Je me souviens du jour où j’ai reçu ces livres. C’était encore un jour de mai même si la date était légèrement dépassée. Je me souviens qu’il faisait beau et que je me suis assise sur une chaise, dans ma cuisine. J’ai ouvert le paquet. Ça aussi je m’en souviens. Je me souviens que j’avais reconnu bien avant d’ouvrir, l’écriture qui indiquait la provenance. Je me souviens qu’elle avait le don de me surprendre quand je ne m’y attendais pas.
Je me souviens que comme à chaque fois que je lisais ses mots, de reconnaitre sa façon de toucher, de montrer son attention, son amitié. Je me souviens que comme à chaque fois, je les attendais presque autant que ce que je découvrais.
Je me souviens que je n’avais pas soufflé de gâteau, ni allumé de bougies mais que cela n’avait guère d’importance.
Je me souviens.
Je me souviens que j’ai ouvert… Parce qu’il faut toujours ouvrir les cadeaux, surtout ceux qui viennent du cœur, qui viennent de ceux qu’on aime.
Je me souviens.
Je me souviens des premiers gestes : ciseaux, pierre, feuille… Je me souviens avoir souri. Jaune Carré, Vert Sapin, Vert Sépia et un prénom Vincent. Je me souviens d’un nom Delerm.
Je me souviens des araignées, des avalanches, de Jean Louis Trintignant, Deauville, du premier album que j’avais allégrement pompé sur les premiers sites de peer to peer, sans autorisation. Un vol à l’arraché des droits d’auteurs qui depuis m’a fait prendre conscience de la création et sa fragilité. Je me souviens Des gens qui doutent. Des baskets blanches. Des lunettes et de la barbe naissante. Du regard désabusé de ceux qui se proclamaient Biolay contre Delerm, Delerm contre Biolay. La nouvelle vague qui arrivait. Je me souviens que je m’en foutais parce que j’aimais les deux, et puis Albin, Jeanne, Dominique, Bashung toujours, la Grande Agnès sans oublier…
Sur l’échelle de ma photographie interne, je me souviens que la photo en noir et blanc était d’une poésie folle, d’une tendresse sincère, de ces sacs de souvenirs qu’on se trimballe et que pour rien au monde on remiserait dans un placard ou un débarras. Je me souviens mettre dit photo ou musique ? Photo ou écrits ?
« Je me souviens qu’il n’y a pas d’endroit meilleur qu’un autre pour écrire, de lumière qu’une autre, de piano meilleur qu’un autre. »
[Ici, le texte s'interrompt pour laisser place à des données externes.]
(** Reading the stored object, its error passed on. *)
Lemma locked_obj {A} (K : Object → HM A) recv hs id obj s1 r :
  empty_receiver recv → stored_obj recv hs id obj →
  K obj (olocked id hs) = (s1, r) → oi_lock (h_info s1) = oi_lock (h_info (olocked id hs)) →
  obj_lock (Some id) (origObj ← obj_GetByID recv (Some id); K origObj) hs = (set_oi_lock (oi_lock (h_info hs)) s1, r).
Proof.
  intros He [Hh Hr Hf Hn] HK Hl. apply obj_lock_run; [done| |done].
  by rewrite (stm_bind_ok _ _ _ _ _ (obj_GetByID_ok recv (olocked id hs) id obj He Hh Hr Hn)).
Qed.

(** What the peer answers for the update that waits. *)
Record answers (obj_in : Object) (id : PttID) o obj (s s1 : SyncInfo) (upd : SyncInfo → Object → BaseOplog → outcome SyncInfo) : Prop := {
  an_id : ob_ID obj_in = id;
  an_log : ob_UpdateLogID obj_in = Some (o_ID o);
  an_new : ob_UpdateLogID obj ≠ Some (o_ID o);
  an_waits : ob_SyncInfo obj = Some s;
  an_same : sy_LogID s = Some (o_ID o);
  an_not_good : sy_IsGood s = false;
  an_content : upd s obj_in o = Ok s1;
  an_no_blocks : sy_BlockInfo s1 = None;
}.

(** C15: when the content of a waiting, complete update arrives, the object is
    stored with that content, its newest oplog and its time, nothing waits any
    more, and the oplog is stored as synchronised with its leaf in the merkle
    tree; all locks are released. *)
Theorem update_completes recv hs id obj o s s1 obj_in upd internalSign broadcastLog :
  empty_receiver recv → prefixes_ok fullDBPrefix fullDBIdxPrefix → stored_obj recv hs id obj → log_waits hs id o →
  answers obj_in id o obj s s1 upd → quiet internalSign → quiet broadcastLog →
  let l := set_IsSync true o in
  ∃ hs', HandleSyncUpdateObjectAck internalSign broadcastLog obj_in recv (Some upd) None hs = (hs', Ok tt) ∧
    stored_obj recv hs' id (updated o (sy_set_good true true None s1) obj) ∧
    stored_oplog c (h_st hs') (o_ID o) = Ok l ∧ oview hs' !! MarshalMerkleKey c l = Some (node_Marshal (leaf_of c l)) ∧
    st_lock (h_st hs') = st_lock (h_st hs).
Proof.
  intros He Hp Hs Hw [A1 A2 A3 A4 A5 A6 A7 A8] Hqi Hqb l.
  set (s2 := sy_set_good true (sy_IsAllGood s1) (sy_BlockInfo s1) s1).
  set (s' := sy_set_good true true None s1). set (obj' := updated o s' obj).
  assert (whole s2) as Hw2 by done. assert (whole s') as Hw' by done.
  assert (is_Some (o_MasterLogID o)) as Hm by (destruct Hw as [_ _ _ _ _ _ _ Hv _]; apply Hv).
  set (hsB := olocked id (at_log o hs)).
  assert (stored_obj recv (at_log o hs) id obj) as HsA by (by destruct Hs).
  assert (oholds (oview hs) id obj) as HB by apply Hs. assert (held_obj hsB id) as HdB by (by apply (holds_held hs id obj), Hs).
  destruct (sameLog_ok hsB id obj s2 Hp (or_introl HB) HdB Hw2 Hm) as (hsC & EC & HsC).
  change (updated (h_o hsB) _ obj) with obj' in EC, HsC. change (sy_set_good true true None s2) with s' in EC.
  destruct (save_log_after hs id obj obj' o hsC true internalSign broadcastLog Hw HB HsC Hqi Hqb)
    as (hsE & EE & HoE & HiE & HhE & HdE & HlE & HgE & HkE & HleafE).
  destruct (sameLog_ok hsE id obj' s' Hp (or_introl HhE) HdE Hw' ltac:(by rewrite HoE)) as (hsF & EF & HsF).
  assert (updated (h_o hsE) (sy_set_good true true None s') obj' = obj') as Hidem.
  { rewrite HoE. unfold l. rewrite updated_sync. exact (updated_idem o s' obj). }
  rewrite Hidem in EF, HsF.
  pose proof HsC as (_ & _ & HiC & _ & HlC & _). pose proof HsF as (HhF & HdF & HiF & _ & HlF & _).
  set (hsG := set_oi_lock (oi_lock (h_info (at_log o hs))) hsF).
  exists (h_set (set_lock (st_lock (h_st hs))) hsG). split.
  { unfold HandleSyncUpdateObjectAck. rewrite A2. apply (with_stored_log_ok hs id o); [done| |].
    2: { change (st_lock (h_st hsG)) with (st_lock (h_st hsF)). rewrite HlF. cbn [h_set h_st set_o st_lock].
         rewrite HlE, HlC. done. }
    rewrite A1. apply (locked_obj _ recv (at_log o hs) id obj); [done..| |].
    2: { rewrite HiF. cbn [h_set h_info]. rewrite HiE, HiC. done. }
    cbv beta. destruct Hw as [_ _ _ _ _ _ Hns _ _]. rewrite Hns. rewrite decide_False by congruence. rewrite A4.
    rewrite decide_False by congruence. rewrite A6, A7, st_lift_bind. cbv zeta. fold s2.
    rewrite (stm_bind_ok _ _ _ _ _ EC). cbv beta iota. unfold syncUpdateAckSaveOplog. change (sy_IsAllGood s') with true. cbv iota.
    rewrite (stm_bind_ok2 _ _ _ _ _ _ EE). rewrite get_log_bind, HoE.
    rewrite (complete_Alive (set_IsSync true o)) by done.
    change (Status_num StatusAlive <? Status_num StatusAlive)%Z with false. cbv iota.
    by rewrite (stm_bind_ok _ _ _ _ _ EF). }
  assert (stored_obj recv hsG id obj') as HsG.
  { apply (saved_stored recv (at_log o hs) id obj); [done..|]. apply updated_normal; [apply Hs|done]. }
  split; [by destruct HsG|].
  assert (∀ k, ¬ obj_key id k → sview (h_st hsF) !! k = sview (h_st hsE) !! k) as Hfr
    by (intros k Hk; exact (saved_foreign _ id obj' obj' hsF k HsF HhE Hk)).
  destruct Hw as [_ _ _ _ _ _ _ _ Hap].
  assert (∀ k, k = IdxKey c (o_ID o) ∨ k = oplog_MarshalKey c l (dbPrefix c) ∨ k = MarshalMerkleKey c l → ¬ obj_key id k) as Hnk.
  { intros k Hk Hok. destruct (Hap k Hok) as (K1 & K2 & _). destruct Hk as [->|[->| ->]]; [by apply K1|..]; apply K2; [left|right; left]. }
  destruct (stored_oplog_agree (h_st hsE) (h_st hsF) (o_ID o) (obj_key id) Hfr) as [Hg _].
  { by apply Hnk; left. }
  { intros k. rewrite HkE. intros [= <-]. by apply Hnk; right; left. }
  split; [|split; [|done]].
  - change (stored_oplog c (h_st hsF) (o_ID o) = Ok l). by rewrite Hg.
  - change (sview (h_st hsF) !! MarshalMerkleKey c l = Some (node_Marshal (leaf_of c l))). rewrite Hfr; [exact HleafE|].
    by apply Hnk; right; right.
Qed.

(** ** An update waits *)

Definition calm {A} (a : A) (m : HM A) : Prop := ∀ s, ∃ i, m s = (MkH (h_st s) (MkOI (oi_lock (h_info s)) i), Ok a).

(** An update that is accepted: it follows on the creation, is not older than
    the object, and is not the update the object has. *)
Record accepted hs (id : PttID) obj : Prop := {
  ac_obj : o_ObjID (h_o hs) = Some id;
  ac_status : (Status_num (ob_Status obj) < Status_num StatusDeleted)%Z;
  ac_prelog : ob_LogID obj = o_PreLogID (h_o hs);
  ac_other : ob_UpdateLogID obj ≠ Some (o_ID (h_o hs));
  ac_time : IsLess (o_UpdateTS (h_o hs)) (ob_UpdateTS obj) = false;
  ac_newer : o_IsNewer (h_o hs) = false;
}.

(** What waits for its content: not good, without blocks. *)
Definition content_missing (s : SyncInfo) : Prop := sy_IsGood s = false ∧ sy_IsAllGood s = false ∧ sy_BlockInfo s = None.

Lemma update_waits_core recv hs id obj i r p upd sync d s :
  empty_receiver recv → prefixes_ok fullDBPrefix fullDBIdxPrefix → stored_obj recv hs id obj → accepted hs id obj →
  ob_SyncInfo obj = None → od_Unmarshal (o_Data (h_o hs)) = Some d → sync (h_o hs) d = Ok s → content_missing s →
  (∀ obj d s, calm tt (upd obj d s)) →
  let s' := sy_set_status StatusInternalSync s in
  ∃ hs', HandleUpdateObjectLog i r p (Some upd) sync recv hs = (hs', Ok ([], None)) ∧
    stored_obj recv hs' id (ob_set_sync (Some s') obj) ∧ st_o (h_st hs') = st_o (h_st hs) ∧ st_lock (h_st hs') = st_lock (h_st hs).
Proof.
  intros He Hp Hs [C1 C2 C3 C4 C5 C6] Hsy Ed Es (G1 & G2 & G3) Hcalm s'.
  assert (sy_CheckIsAllGood s' = Ok (s', false)) as Hck.
  { unfold sy_CheckIsAllGood, check_all_good. subst s'. destruct s; simpl in *. by subst. }
  set (obj' := ob_set_sync (Some s') obj).
  destruct (obj_Save_ok (olocked id hs) obj' Hp) as (hs1 & E1 & Hs1).
  { change (ob_ID obj') with (ob_ID obj). rewrite (proj1 (so_holds _ _ _ _ Hs)). apply (holds_held hs id obj); apply Hs. }
  change (ob_ID obj') with (ob_ID obj) in Hs1. rewrite (proj1 (so_holds _ _ _ _ Hs)) in Hs1.
  assert (∃ i2, (if i then upd obj' (Some d) None else mret tt) hs1 = (MkH (h_st hs1) (MkOI (oi_lock (h_info hs1)) i2), Ok tt)) as [i2 E2].
  { destruct i; [apply Hcalm|]. exists (oi_info (h_info hs1)). by destruct hs1 as [? []]. }
  set (hs2 := MkH (h_st hs1) (MkOI (oi_lock (h_info hs1)) i2)) in E2.
  pose proof Hs1 as (Hh1 & Hd1 & Hi1 & Ho1 & Hl1 & _).
  exists (set_oi_lock (oi_lock (h_info hs)) hs2). split; [|split; [|split; [exact Ho1|exact Hl1]]].
  - unfold HandleUpdateObjectLog. rewrite (stm_bind_ok _ _ _ (set_oi_lock (oi_lock (h_info hs)) hs2) (inl tt)); [done|].
    apply st_try_ok. unfold handleUpdateObjectCore. rewrite get_log_bind. cbv zeta. rewrite C1.
    apply (locked_get _ recv hs id obj); [done..| |by cbn [hs2 h_info oi_lock]; rewrite Hi1].
    cbv beta iota. rewrite (proj2 (Z.leb_gt _ _)) by done. rewrite decide_False by (intros Hx; by apply Hx).
    rewrite decide_False by (intros Hx; by apply C4). rewrite C5, C6.
    rewrite (stm_bind_ok _ _ _ (olocked id hs) d) by (unfold GetData; rewrite get_log_bind; change (h_o (olocked id hs)) with (h_o hs); by rewrite Ed).
    rewrite Es, st_lift_bind. unfold handleUpdateObjectCoreCore, handleUpdateObjectWithNewSyncInfo. rewrite Hsy. fold s'.
    rewrite (stm_bind_ok _ _ _ hs1 (obj', None)); [exact E2|].
    rewrite (stm_bind_ok _ _ _ hs1 (obj', s')); [done|].
    unfold handleUpdateObjectNewLog. rewrite Hck, st_lift_bind. cbv beta iota. rewrite get_log_bind. cbv zeta. cbn [andb]. fold obj'.
    by rewrite (stm_bind_ok _ _ _ _ _ E1).
  - apply (saved_stored recv hs id obj); [done|exact Hh1|exact Hd1|].
    destruct Hs as [_ _ _ Hn]. destruct obj. unfold ob_decoded in Hn |- *. simpl in *. injection Hn as N1 N2 N3 N4 _.
    subst s'. destruct s; simpl in *. subst. unfold sy_decoded, sy_set_status, sy_set_good. simpl. by rewrite N1, N2, N3, N4.
Qed.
Je ne veux pas mourir ce soir. Favourite song, Kensington Square, Fanny Ardant, Vie Varda, Je ne sais pas si c'est tout le monde …. Les chanteurs qui touchent font des chanteurs touchants, des amants parallèles, des cerfs-volants dans les embellies de vie. Les photographes qui regardent font des photographes touchants. Photos d’un univers que seul Vincent Delerm semble voir et qui définissent la vie en poésie, donnent une saveur particulière aux plages de bords de mer, aux escaliers parisiens, aux parasols de fin de soirée, aux micros délaissés d'avoir tant résonné.
Je me souviens que Delerm est un des seuls à faire de son regard, un regard qui ressemble à ce que j’aime. Un petit monde, une ode à la fragilité incertaine, un poème de quatre sous à ceux qu’il aime, des fonds perdus, des flous défloutés. Recording symphonie album photos.
Je me souviens qu’il y a toujours des chanteurs qui nous murmurent des mots, des sons, une poésie touchante, émouvante, des souvenirs qui sont liés à un moment de notre vie, comme Barbara, de la Simone ou certains vieux blues qui grésillent, des jazz qui nous saisissent, des Dominique, des Alain, des Cat, des John, des Ella, des Nina et tellement d’autres encore. Des artistes qui disent des mots, des images qui nous touchent et font de notre vie, une vie hors compétition.
Je me souviens… Songwriting et qu’il n’y a pas d’équivalent français à l’expression.
Songwriting fait partie du triptyque C’est un lieu qui existe encore et L’Eté sans fin.